RQ requires Redis >= 3.0.0.
Full documentation can be found here.
Support RQ
If you find RQ useful, please consider supporting this project via Tidelift.
Getting started
First, run a Redis server, of course:
$ redis-server
To put jobs on queues, you don't have to do anything special, just define your typically lengthy or blocking function:
import requests
def count_words_at_url(url):
"""Just an example function that's called async."""
resp = requests.get(url)
return len(resp.text.split())
You do use the excellent requests package, don't you?
Then, create an RQ queue:
from redis import Redis
from rq import Queue
q = Queue(connection=Redis())
And enqueue the function call:
from my_module import count_words_at_url
job = q.enqueue(count_words_at_url, 'http://nvie.com')

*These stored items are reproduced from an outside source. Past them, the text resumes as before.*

(** A poll right after the snapshot of [g] was merged with the current
    members. *)
Lemma poll_after_merge w1 g timeout (old cur : gset string) :
  running (coord w1) ->
  store_wf (coord w1) (store w1) ->
  registry_created (coord w1) (store w1) ->
  snapshot (coord w1) g = old ∪ cur ->
  current_members (coord w1) (store w1) g = cur ->
  exists w2 evs,
    run_watchers timeout w1 = (Ok evs, w2)
    ∧ (forall cb m, calls_of cb (MemberJoinedGroup g m) evs = 0)
    ∧ (old ⊆ cur ->
       forall cb ev, event_group ev = g -> calls_of cb ev evs = 0).
Proof.
  intros Hrun Hwf Hcreated Hsnap Hcur.
  destruct (run_watchers_polls_registry w1 timeout Hrun Hwf Hcreated)
    as (w2 & Hrw & _ & _ & Hjoin & _).
  exists w2. eexists. split; [exact Hrw|]. split.
  - intros cb m. apply calls_of_flat_map_groups. intros g' _.
    destruct (decide (g' = g)) as [->|Hne].
    + rewrite Hjoin, Hsnap, Hcur. rewrite decide_False; [done|].
      rewrite elem_of_difference, elem_of_union. tauto.
    + by apply poll_events_other_group.
  - intros Hsub cb ev Hev. apply calls_of_flat_map_groups. intros g' _.
    destruct (decide (g' = g)) as [->|Hne].
    + rewrite poll_events_up_to_date; [done|].
      rewrite Hsnap, Hcur. by apply subseteq_union_1_L.
    + apply poll_events_other_group. by rewrite Hev.
Qed.
(** * Career-readiness scoring: a shallow embedding of the Python sources

    Definitions, one module per source file:
    - [Py]: the Python built-ins the analyzers rely on (numbers, [min],
      [int], [round], stable sorting, strings, slices);
    - [Profile]: the profile mapping and its record lists;
    - [InternshipMatcher]: [src/internship_matcher.py];
    - [HolisticScore]: [src/holistic_score.py];
    - [CertificateValidator]: [src/certificate_validator.py], the
      validation of one certificate and the analysis of a list;
    - [OpenRouterLLM]: the text generators of [src/openrouter_llm.py];
    - [Examples]: the concrete inputs of the examples.

    Properties: [PyFacts], [MatcherFacts], [HolisticFacts], [ClockFacts]
    and [LLMFacts]; further properties of the same functions, and those
    of the roadmap and of the certificate analysis: [MatcherExtras],
    [HolisticExtras], [ValidatorExtras] and [LLMExtras].

    Numbers.  Python computes the scores with [int] and [float]; the
    embedding computes with exact rationals ([Q]), that is with the real
    values the floating-point operations approximate.  Equality of numbers
    is therefore [Qeq] ([==]), and a Python [bool] used as a number is its
    value [0] or [1].  A rational stands for a finite number: a field
    that holds [nan], an infinity or an integer beyond the largest float
    is outside the embedding.  On such a field Python's arithmetic
    yields [nan] or raises ([OverflowError] in a division, [ValueError]
    in [int]), which no definition here shows; a statement about the
    numeric mappings of every profile therefore carries the condition
    [float_sized] of [HolisticScore], which bounds the numbers by the
    largest float.

    Strings.  Strings are byte strings; [str.lower], [str.strip], [int]
    and the regular expressions are modelled on ASCII text and leave
    every other byte alone.

    The world.  What a function takes from outside its arguments is a
    parameter: the current year and time read from the clock, the order
    in which Python enumerates a set, the availability probe and the
    replies of the language-model provider. *)

From Stdlib Require Import QArith Qminmax Qround Qabs Lqa ZArith String Ascii List Lia.
From stdpp Require Import gmap strings list fin_maps sorting.

(* ===================================================================== *)
(** ** Python built-ins                                                   *)
(* ===================================================================== *)

Module Py.

(** [len(xs)] and other counts, read as numbers. *)
Definition Qnat (n : nat) : Q := inject_Z (Z.of_nat n).

(** [d.get(k, dflt)] *)
Definition get {V} (d : gmap string V) (k : string) (dflt : V) : V :=
  default dflt (d !! k).

(** [not d] for a dict: true exactly on the empty dict. *)
Definition dict_falsy {V} (d : gmap string V) : bool :=
  bool_decide (d = ∅).

(** the numbers a dict holds under the given keys are not negative *)
Definition nonneg_at (keys : list string) (d : gmap string Q) : Prop :=
  Forall (λ k, ∀ v, d !! k = Some v → (0 <= v)%Q) keys.

(** no number of the dict is negative *)
Definition nonneg_values (d : gmap string Q) : Prop :=
  map_Forall (λ _ v, (0 <= v)%Q) d.

(** [bool] as a number *)
Definition Qbool (b : bool) : Q := if b then 1 else 0.

(** [a > b], [a >= b], [a < b], [a <= b] on numbers *)
Definition gtb (a b : Q) : bool := negb (Qle_bool a b).
Definition geb (a b : Q) : bool := Qle_bool b a.
Definition ltb (a b : Q) : bool := negb (Qle_bool b a).
Definition leb (a b : Q) : bool := Qle_bool a b.

(** [min(a, b)]: the first argument unless the second is strictly smaller *)
Definition min (a b : Q) : Q := if ltb b a then b else a.

(** [max(len(xs), 1)] *)
Definition max (a b : Q) : Q := if gtb b a then b else a.

(** [int(x)] on a number: truncation towards zero *)
Definition int (x : Q) : Z := Z.quot (Qnum x) (Z.pos (Qden x)).

(** [sum(xs)]: starts from [0] and adds from the left *)
Definition sum (xs : list Q) : Q := fold_left Qplus xs 0%Q.

(** [round(x)] to an integer, ties to the even neighbour *)
Definition round_half_even (x : Q) : Z :=
  let f := Qfloor x in
  let r := (x - inject_Z f)%Q in
  match (r ?= 1 # 2)%Q with
  | Lt => f
  | Gt => (f + 1)%Z
  | Eq => if Z.even f then f else (f + 1)%Z
  end.

(** [round(x, 1)].  Python rounds the binary value of the float, for
    which a tie is rare; on exact rationals a tie is a true tie and goes
    to the even neighbour. *)
Definition round1 (x : Q) : Q := (inject_Z (round_half_even (x * 10)) / 10)%Q.

(** [sorted(xs, key=key, reverse=True)] and [xs.sort(key=key, reverse=True)]:
    Python's sort is stable, also under [reverse=True]; records with equal
    keys keep their original order.  Insertion from the right end of the
    list places each record in front of the records that do not have a
    strictly larger key. *)
Fixpoint insert_desc {A} (key : A → Q) (x : A) (l : list A) : list A :=
  match l with
  | [] => [x]
  | y :: l' => if gtb (key y) (key x) then y :: insert_desc key x l'
               else x :: y :: l'
  end.

Definition sorted_desc {A} (key : A → Q) (xs : list A) : list A :=
  foldr (insert_desc key) [] xs.

(** [sorted(xs, key=key)]: stable, ascending *)
Fixpoint insert_asc {A} (key : A → Q) (x : A) (l : list A) : list A :=
  match l with
  | [] => [x]
  | y :: l' => if ltb (key y) (key x) then y :: insert_asc key x l'
               else x :: y :: l'
  end.

Definition sorted_asc {A} (key : A → Q) (xs : list A) : list A :=
  foldr (insert_asc key) [] xs.

(** the order a descending sort by [key] establishes between an earlier
    record [a] and a later record [b] *)
Definition desc {A} (key : A → Q) (a b : A) : Prop := (key b <= key a)%Q.

(** [a] stands before [b] in the list [l] *)
Definition precedes {A} (l : list A) (a b : A) : Prop :=
  ∃ i j, (i < j)%nat ∧ l !! i = Some a ∧ l !! j = Some b.

(** [min(xs, key=key)]: the first record with the smallest key
    ([None] for the [ValueError] on an empty sequence) *)
Definition min_by {A} (key : A → Q) (xs : list A) : option A :=
  match xs with
  | [] => None
  | x :: rest =>
      Some (fold_left (λ best y, if ltb (key y) (key best) then y else best) rest x)
  end.

(** [max(xs, key=key)]: the first record with the largest key *)
Definition max_by {A} (key : A → Q) (xs : list A) : option A :=
  match xs with
  | [] => None
  | x :: rest =>
      Some (fold_left (λ best y, if gtb (key y) (key best) then y else best) rest x)
  end.

(** An f-string, kept as its pieces: literal or interpolated text, an
    interpolated [int], an interpolated number in its default format, and
    a number under the format [:.1f]. *)
Inductive fpart :=
| FStr (s : string)
| FInt (n : Z)
| FNum (q : Q)
| FFix1 (q : Q).

Definition fstring := list fpart.

(** [any(...)] over a list of tests *)
Definition any {A} (f : A → bool) (xs : list A) : bool := existsb f xs.

(** *** Strings *)

Definition is_upper (c : ascii) : bool :=
  let n := nat_of_ascii c in (65 <=? n)%nat && (n <=? 90)%nat.

Definition lower_ascii (c : ascii) : ascii :=
  if is_upper c then ascii_of_nat (nat_of_ascii c + 32) else c.

(** [s.lower()] *)
Fixpoint lower (s : string) : string :=
  match s with
  | EmptyString => EmptyString
  | String c s' => String (lower_ascii c) (lower s')
  end.

Definition is_lower (c : ascii) : bool :=
  let n := nat_of_ascii c in (97 <=? n)%nat && (n <=? 122)%nat.

Definition upper_ascii (c : ascii) : ascii :=
  if is_lower c then ascii_of_nat (nat_of_ascii c - 32) else c.

(** [s.title()]: a letter that follows a letter is lowered, any other
    letter is raised *)
Fixpoint title_from (after_letter : bool) (s : string) : string :=
  match s with
  | EmptyString => EmptyString
  | String c s' =>
      String (if after_letter then lower_ascii c else upper_ascii c)
             (title_from (is_upper c || is_lower c) s')
  end.

Definition title (s : string) : string := title_from false s.

(** [s.replace(a, b)] for one-character [a] and [b] *)
Fixpoint replace_char (a b : ascii) (s : string) : string :=
  match s with
  | EmptyString => EmptyString
  | String c s' =>
      String (if Ascii.eqb c a then b else c) (replace_char a b s')
  end.

(** [s[:n]] for a non-negative literal [n] *)
Fixpoint str_prefix (n : nat) (s : string) : string :=
  match n, s with
  | S n', String c s' => String c (str_prefix n' s')
  | _, _ => EmptyString
  end.

(** white space as [str.strip] sees it: tab to carriage return, the
    four separator controls and the blank *)
Definition is_space (c : ascii) : bool :=
  let n := nat_of_ascii c in
  ((9 <=? n)%nat && (n <=? 13)%nat) || ((28 <=? n)%nat && (n <=? 32)%nat).

(** white space as [int] sees it around a literal: tab to carriage
    return and the blank *)
Definition is_int_space (c : ascii) : bool :=
  let n := nat_of_ascii c in
  ((9 <=? n)%nat && (n <=? 13)%nat) || (n =? 32)%nat.

Fixpoint lstrip (space : ascii → bool) (s : string) : string :=
  match s with
  | EmptyString => EmptyString
  | String c s' => if space c then lstrip space s' else s
  end.

Fixpoint rstrip (space : ascii → bool) (s : string) : string :=
  match s with
  | EmptyString => EmptyString
  | String c s' =>
      match rstrip space s' with
      | EmptyString => if space c then EmptyString else String c EmptyString
      | r => String c r
      end
  end.

(** [s.strip()] *)
Definition strip (s : string) : string := rstrip is_space (lstrip is_space s).

Definition is_digit (c : ascii) : bool :=
  let n := nat_of_ascii c in (48 <=? n)%nat && (n <=? 57)%nat.

Definition digit_value (c : ascii) : Z := Z.of_nat (nat_of_ascii c - 48).

(** the digits of a decimal literal, where single underscores may
    separate digits; [after_digit] tells whether the previous character
    was a digit *)
Fixpoint digits_value (acc : Z) (after_digit : bool) (s : string) : option Z :=
  match s with
  | EmptyString => if after_digit then Some acc else None
  | String c s' =>
      if is_digit c then digits_value (acc * 10 + digit_value c) true s'
      else if Ascii.eqb c "_" && after_digit then digits_value acc false s'
      else None
  end.

(** [int(s)] on a string, base ten: surrounding white space, an optional
    sign, then digits.  [None] stands for the [ValueError]. *)
Definition int_of_string (s : string) : option Z :=
  match rstrip is_int_space (lstrip is_int_space s) with
  | String "+" ds => digits_value 0 false ds
  | String "-" ds => Z.opp <$> digits_value 0 false ds
  | ds => digits_value 0 false ds
  end.

(** [s.startswith(p)] *)
Definition startswith (s p : string) : bool := String.prefix p s.

(** [needle in hay] on strings: [needle] occurs as a contiguous run *)
Fixpoint contains (needle hay : string) : bool :=
  String.prefix needle hay ||
  match hay with
  | EmptyString => false
  | String _ hay' => contains needle hay'
  end.

(** truthiness of a string: non-empty *)
Definition truthy (s : string) : bool :=
  match s with EmptyString => false | _ => true end.

(** truthiness of [d.get(k)] for a string-valued key: present and non-empty *)
Definition truthy_opt (o : option string) : bool :=
  match o with Some s => truthy s | None => false end.

(** the line break ["\n"] *)
Definition nl : string := String "010" EmptyString.

(** [sep.join(xs)] *)
Fixpoint join (sep : string) (xs : list string) : string :=
  match xs with
  | [] => EmptyString
  | [x] => x
  | x :: rest => x ++ sep ++ join sep rest
  end.

(** [xs[:n]] for a non-negative literal [n] *)
Definition take_first {A} (n : nat) (xs : list A) : list A := firstn n xs.

(** [xs[:n]] for an arbitrary integer [n]: a negative bound counts from
    the end of the list. *)
Definition slice_to {A} (n : Z) (xs : list A) : list A :=
  if (0 <=? n)%Z then firstn (Z.to_nat n) xs
  else firstn (length xs - Z.to_nat (- n)) xs.

End Py.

For a more complete example, refer to the docs. But this is the essence.
The worker
To start executing enqueued function calls in the background, start a worker from your project's directory:
$ rq worker
*** Listening for work on default
Got count_words_at_url('http://nvie.com') from default
Job result = 818
*** Listening for work on default
That's about it.
Installation
Simply use the following command to install the latest released version:
pip install rq
If you want the cutting edge version (that may well be broken), use this:
pip install -e git+https://github.com/nvie/rq.git@master#egg=rq
Project history
This project has been inspired by the good parts of Celery, Resque and this snippet, and has been created as a lightweight alternative to the heaviness of Celery or other AMQP-based queueing implementations.